# REQUIRED WORK:
Within the data that follows, set down exactly the lines from the one containing "(** [s.indexOf(p)]; [None] is [-1]. *)" through the one containing "(** A number", both ends included.

(Saved entries)
-*-*-

(** [submitPlayerWealth] as one equation: the checks in the order the
    modifiers and the body run them. The sum of the cooldown check is
    checked arithmetic. *)
Lemma call_submitPlayerWealth env s playerId h :
  call (SubmitPlayerWealth playerId h) env s =
    let last := mapping_get 0 (lastSubmissionTime s) (msg_sender env) in
    if negb (mapping_get false (providers s) (msg_sender env)) then (Failed NotProvider, s)
    else if paused s then (Failed Paused, s)
    else if last + cooldownSeconds s <=? UINT256_MAX then
      if block_timestamp env <? last + cooldownSeconds s then (Failed CooldownActive, s)
      else if negb (batchOpen s) then (Failed BatchNotOpen, s)
      else if negb (FHE.isInitialized h) then (Failed NotInitialized, s)
      else (Succeeded [WealthSubmitted (msg_sender env) playerId h],
            submitted env playerId h s)
    else (Failed Panic, s).
Proof. exec. Qed.

(** C7. With the block time a uint256, submitPlayerWealth fails exactly
    when the batch is closed, the caller is not a provider, the contract
    is paused, the caller's submission cooldown has not elapsed
    (now < last submission + cooldown) or the handle is uninitialized, and
    a failure leaves the storage as it was; otherwise it goes through,
    emits WealthSubmitted and leaves the storage [submitted]: the handle
    stored for that player id is the submitted one whatever was there
    before, the other players are untouched, and the caller's
    last-submission time is the current time. *)
Theorem submitPlayerWealth_fails_exactly_when env s playerId h :
  block_timestamp env <= UINT256_MAX ->
  ((exists e, call (SubmitPlayerWealth playerId h) env s = (Failed e, s))
     <-> submission_refused env s h)
  /\ (~ submission_refused env s h ->
      call (SubmitPlayerWealth playerId h) env s =
        (Succeeded [WealthSubmitted (msg_sender env) playerId h],
         submitted env playerId h s))
  /\ wealth_of (submitted env playerId h s) playerId = h
  /\ (forall other, other ≠ playerId ->
        wealth_of (submitted env playerId h s) other = wealth_of s other)
  /\ mapping_get 0 (lastSubmissionTime (submitted env playerId h s))
       (msg_sender env) = block_timestamp env.
Proof.
  intros Hnow. split; [|split; [|split; [|split]]].
  - rewrite call_submitPlayerWealth. unfold submission_refused. cbv zeta.
    set (limit := mapping_get 0 (lastSubmissionTime s) (msg_sender env)
                  + cooldownSeconds s).
    destruct (mapping_get false (providers s) (msg_sender env)); simpl;
      [|split; eauto].
    destruct (paused s); [split; eauto 6|].
    destruct (Z.leb_spec limit UINT256_MAX) as [Hov|Hov];
      [|split; [right; right; right; left; lia | eauto]].
    destruct (Z.ltb_spec (block_timestamp env) limit) as [Hcd|Hcd];
      [split; eauto 6|].
    destruct (batchOpen s); simpl; [|split; eauto].
    destruct (FHE.isInitialized h); simpl; [|split; eauto 8].
    split; [intros [e [=]] | intros [|[|[|[|]]]]; (done || lia)].
  - intros Hok. unfold submission_refused in Hok.
    apply Decidable.not_or in Hok as [Ho Hok].
    apply Decidable.not_or in Hok as [Hp Hok].
    apply Decidable.not_or in Hok as [Hpa Hok].
    apply Decidable.not_or in Hok as [Hcd Hi].
    apply not_false_iff_true in Ho, Hp, Hi. apply not_true_iff_false in Hpa.
    rewrite call_submitPlayerWealth. cbv zeta. rewrite Ho, Hp, Hpa, Hi. simpl.
    set (limit := mapping_get 0 (lastSubmissionTime s) (msg_sender env)
                  + cooldownSeconds s) in *.
    destruct (Z.leb_spec limit UINT256_MAX); [|lia].
    destruct (Z.ltb_spec (block_timestamp env) limit); [lia|done].
  - unfold wealth_of, submitted, mapping_get; simpl. by rewrite lookup_insert_eq.
  - intros other Hne. unfold wealth_of, submitted, mapping_get; simpl.
    by rewrite lookup_insert_ne.
  - unfold submitted, mapping_get; simpl. by rewrite lookup_insert_eq.
Qed.
End Submission.
(** * SchemaCanvas: the schema translation layer, embedded and verified

    The development follows the TypeScript sources:
    - [lib/export/sql-exporter.ts]      (module [SqlExporter])
    - the Prisma exporter               (module [PrismaExporter])
    - the export dispatcher             (module [ExportManager])
    - [lib/export/json-exporter.ts]     (module [JsonExporter])
    - [lib/import/django-importer.ts]   (module [DjangoImporter])
    - [lib/layout/auto-layout.ts]       (module [AutoLayout])

    Conventions of the embedding.
    - A JavaScript string is a [string] of code units below 256; the
      case mappings touch the ASCII letters only.
    - An optional property ([x?: T]) is an [option]; [None] is
      [undefined].
    - An object literal used as a lookup table is the list of its own
      entries, looked up by key.
    - A JavaScript number is a [number]: an exact rational, or one of
      NaN, +Infinity, -Infinity.  Rounding and overflow of binary64 are
      outside the model. *)

From Stdlib Require Import ZArith QArith Qround Lia List Bool Ascii String.
From Stdlib Require Import DecimalString DecimalZ.
From stdpp Require Import base tactics option list.

Local Open Scope string_scope.
Local Open Scope list_scope.

(** ** JavaScript strings *)

Module JS.

(** [a + b] on strings. *)
Definition cat (a b : string) : string := String.append a b.
Infix "+++" := cat (right associativity, at level 60).

(** [parts.join(sep)]. *)
Fixpoint join (sep : string) (parts : list string) : string :=
  match parts with
  | [] => ""
  | [p] => p
  | p :: rest => p +++ sep +++ join sep rest
  end.

(** Truthiness of a string: the empty string is falsy. *)
Definition truthy (s : string) : bool :=
  match s with
  | EmptyString => false
  | String _ _ => true
  end.

(** Truthiness of an optional string property. *)
Definition truthyOpt (o : option string) : bool :=
  match o with
  | Some s => truthy s
  | None => false
  end.

(** [a || b] where both sides are strings or [undefined]. *)
Definition orElse (a b : option string) : option string :=
  if truthyOpt a then a else b.

Definition isUpper (c : ascii) : bool :=
  let n := nat_of_ascii c in (65 <=? n)%nat && (n <=? 90)%nat.
Definition isLower (c : ascii) : bool :=
  let n := nat_of_ascii c in (97 <=? n)%nat && (n <=? 122)%nat.
Definition isDigit (c : ascii) : bool :=
  let n := nat_of_ascii c in (48 <=? n)%nat && (n <=? 57)%nat.

Definition upperChar (c : ascii) : ascii :=
  if isLower c then ascii_of_nat (nat_of_ascii c - 32) else c.
Definition lowerChar (c : ascii) : ascii :=
  if isUpper c then ascii_of_nat (nat_of_ascii c + 32) else c.

Fixpoint mapChars (f : ascii -> ascii) (s : string) : string :=
  match s with
  | EmptyString => EmptyString
  | String c r => String (f c) (mapChars f r)
  end.

Definition toUpperCase : string -> string := mapChars upperChar.
Definition toLowerCase : string -> string := mapChars lowerChar.

(** [s.substring(0, n)] for [n >= 0]. *)
Fixpoint take (n : nat) (s : string) : string :=
  match n, s with
  | O, _ => EmptyString
  | S _, EmptyString => EmptyString
  | S m, String c r => String c (take m r)
  end.

(** [s.substring(n)]. *)
Fixpoint skip (n : nat) (s : string) : string :=
  match n, s with
  | O, _ => s
  | S _, EmptyString => EmptyString
  | S m, String _ r => skip m r
  end.

(** [s.startsWith(p)]. *)
Fixpoint startsWith (p s : string) : bool :=
  match p, s with
  | EmptyString, _ => true
  | String _ _, EmptyString => false
  | String a p', String b s' => Ascii.eqb a b && startsWith p' s'
  end.

(** [s.includes(p)]. *)
Fixpoint includes (p s : string) : bool :=
  startsWith p s ||
  match s with
  | EmptyString => false
  | String _ r => includes p r
  end.

(** [s.indexOf(p)]; [None] is [-1]. *)
Fixpoint indexOf (p s : string) : option nat :=
  if startsWith p s then Some O
  else match s with
       | EmptyString => None
       | String _ r => S <$> indexOf p r
       end.

(** [String(n)] for a non-negative integer. *)
Definition ofNat (n : nat) : string := NilZero.string_of_uint (Nat.to_uint n).

End JS.

Import JS.
Infix "+++" := JS.cat (right associativity, at level 60).


(** ** JavaScript numbers *)

Module Num.

(** A number is finite (an exact rational), NaN, or an infinity
    ([Infinity true] is [-Infinity]). *)
Inductive number : Type :=
| Fin (q : Q)
| NaN
| Infinity (negative : bool).

Definition isFinite (n : number) : bool :=
  match n with
  | Fin _ => true
  | _ => false
  end.

Definition ofZ (z : Z) : number := Fin (inject_Z z).
Definition ofNat (n : nat) : number := ofZ (Z.of_nat n).

Definition isZeroQ (q : Q) : bool := Qeq_bool q 0.
Definition isNegQ (q : Q) : bool := negb (Qle_bool 0 q).

(** Truthiness: [0] and [NaN] are falsy. *)
Definition truthy (n : number) : bool :=
  match n with
  | Fin q => negb (isZeroQ q)
  | NaN => false
  | Infinity _ => true
  end.

Definition neg (a : number) : number :=
  match a with
  | Fin q => Fin (Qred (- q))
  | NaN => NaN
  | Infinity s => Infinity (negb s)
  end.

Definition add (a b : number) : number :=
  match a, b with
  | Fin x, Fin y => Fin (Qred (x + y))
  | NaN, _ | _, NaN => NaN
  | Infinity s, Infinity s' => if Bool.eqb s s' then Infinity s else NaN
  | Infinity s, Fin _ | Fin _, Infinity s => Infinity s
  end.

Definition sub (a b : number) : number := add a (neg b).

Definition mul (a b : number) : number :=
  match a, b with
  | Fin x, Fin y => Fin (Qred (x * y))
  | NaN, _ | _, NaN => NaN
  | Infinity s, Infinity s' => Infinity (xorb s s')
  | Infinity s, Fin q | Fin q, Infinity s =>
      if isZeroQ q then NaN else Infinity (xorb s (isNegQ q))
  end.

Definition div (a b : number) : number :=
  match a, b with
  | Fin x, Fin y =>
      if isZeroQ y
      then (if isZeroQ x then NaN else Infinity (isNegQ x))
      else Fin (Qred (x / y))
  | NaN, _ | _, NaN => NaN
  | Infinity _, Infinity _ => NaN
  | Infinity s, Fin q => Infinity (xorb s (isNegQ q))
  | Fin _, Infinity _ => Fin 0
  end.

(** [a < b]; every comparison with NaN is false. *)
Definition lt (a b : number) : bool :=
  match a, b with
  | Fin x, Fin y => negb (Qle_bool y x)
  | NaN, _ | _, NaN => false
  | Infinity s, Infinity s' => s && negb s'
  | Infinity s, Fin _ => s
  | Fin _, Infinity s => negb s
  end.

(** [Math.min(a, b)] and [Math.max(a, b)]. *)
Definition min (a b : number) : number :=
  match a, b with
  | NaN, _ | _, NaN => NaN
  | _, _ => if lt b a then b else a
  end.

Definition max (a b : number) : number :=
  match a, b with
  | NaN, _ | _, NaN => NaN
  | _, _ => if lt a b then b else a
  end.

(** [Math.round(a)]: the integer nearest to [a], ties upwards. *)
Definition round (a : number) : number :=
  match a with
  | Fin q => ofZ (Qfloor (q + (1 # 2)))
  | other => other
  end.

(** [Math.floor(a)] and [Math.ceil(a)]. *)
Definition floor (a : number) : number :=
  match a with
  | Fin q => ofZ (Qfloor q)
  | other => other
  end.

Definition ceil (a : number) : number :=
  match a with
  | Fin q => ofZ (Qceiling q)
  | other => other
  end.

(** [a % b]: the remainder has the sign of [a]. *)
Definition rem (a b : number) : number :=
  match a, b with
  | Fin x, Fin y =>
      if isZeroQ y then NaN
      else Fin (Qred (x - y * inject_Z (Z.quot (Qnum (x / y)) (Zpos (Qden (x / y))))))
  | Fin x, Infinity _ => Fin x
  | _, _ => NaN
  end.

(** [Math.PI], the binary64 value. *)
Definition PI : number := Fin (884279719003555 # 281474976710656).

End Num.

Abbreviation number := Num.number.

(** ** The schema model ([features/schema/types/schema.types.ts]) *)

Module ForeignKey.
Record t : Type := mk {
  tableId : string;
  columnId : string;
  onDelete : option string;
  onUpdate : option string;
}.
End ForeignKey.

Module Column.
Record t : Type := mk {
  id : string;
  name : string;
  type : string;
  nullable : bool;
  primaryKey : bool;
  unique : bool;
  defaultValue : option string;
  foreignKey : option ForeignKey.t;
  description : option string;
}.
End Column.

Module Position.
Record t : Type := mk { x : number; y : number }.
End Position.

Module Table.
Record t : Type := mk {
  id : string;
  name : string;
  position : Position.t;
  columns : list Column.t;
  description : option string;
  color : option string;
}.
End Table.

Module Relationship.
Record t : Type := mk {
  id : string;
  sourceTableId : string;
  sourceColumnId : string;
  targetTableId : string;
  targetColumnId : string;
  type : string;
  name : option string;
  onDelete : option string;
  onUpdate : option string;
}.
End Relationship.

(** A [Date]: its time value in milliseconds, or an invalid date. *)
Inductive Date : Type :=
| TimeValue (ms : Z)
| InvalidDate.

Module Schema.
Record t : Type := mk {
  id : string;
  name : string;
  description : option string;
  tables : list Table.t;
  relationships : list Relationship.t;
  createdAt : Date;
  updatedAt : Date;
  version : number;
}.
End Schema.


(** [constants/schema.ts]: the export formats. *)
Definition EXPORT_FORMATS : list string :=
  [ "json"; "sql"; "prisma"; "django"; "laravel"; "typeorm" ].

(** [array.find(pred)]. *)
Definition find {A : Type} (pred : A -> bool) (l : list A) : option A :=
  List.find pred l.

(** Lookup of [key] among the own entries of an object literal. *)
Fixpoint lookup_entry {V : Type} (key : string) (entries : list (string * V)) : option V :=
  match entries with
  | [] => None
  | (k, v) :: rest => if String.eqb k key then Some v else lookup_entry key rest
  end.

(** ** [lib/export/sql-exporter.ts] *)

Module SqlExporter.

Inductive SQLDialect : Type := postgresql | mysql | sqlite | sqlserver.

(** The dialect as the string the source compares and prints. *)
Definition dialectName (d : SQLDialect) : string :=
  match d with
  | postgresql => "postgresql"
  | mysql => "mysql"
  | sqlite => "sqlite"
  | sqlserver => "sqlserver"
  end.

-*-*-

# TASK OUTPUT:
(** [s.indexOf(p)]; [None] is [-1]. *)
Fixpoint indexOf (p s : string) : option nat :=
  if startsWith p s then Some O
  else match s with
       | EmptyString => None
       | String _ r => S <$> indexOf p r
       end.

(** [String(n)] for a non-negative integer. *)
Definition ofNat (n : nat) : string := NilZero.string_of_uint (Nat.to_uint n).

End JS.

Import JS.
Infix "+++" := JS.cat (right associativity, at level 60).


(** ** JavaScript numbers *)

Module Num.

(** A number is finite (an exact rational), NaN, or an infinity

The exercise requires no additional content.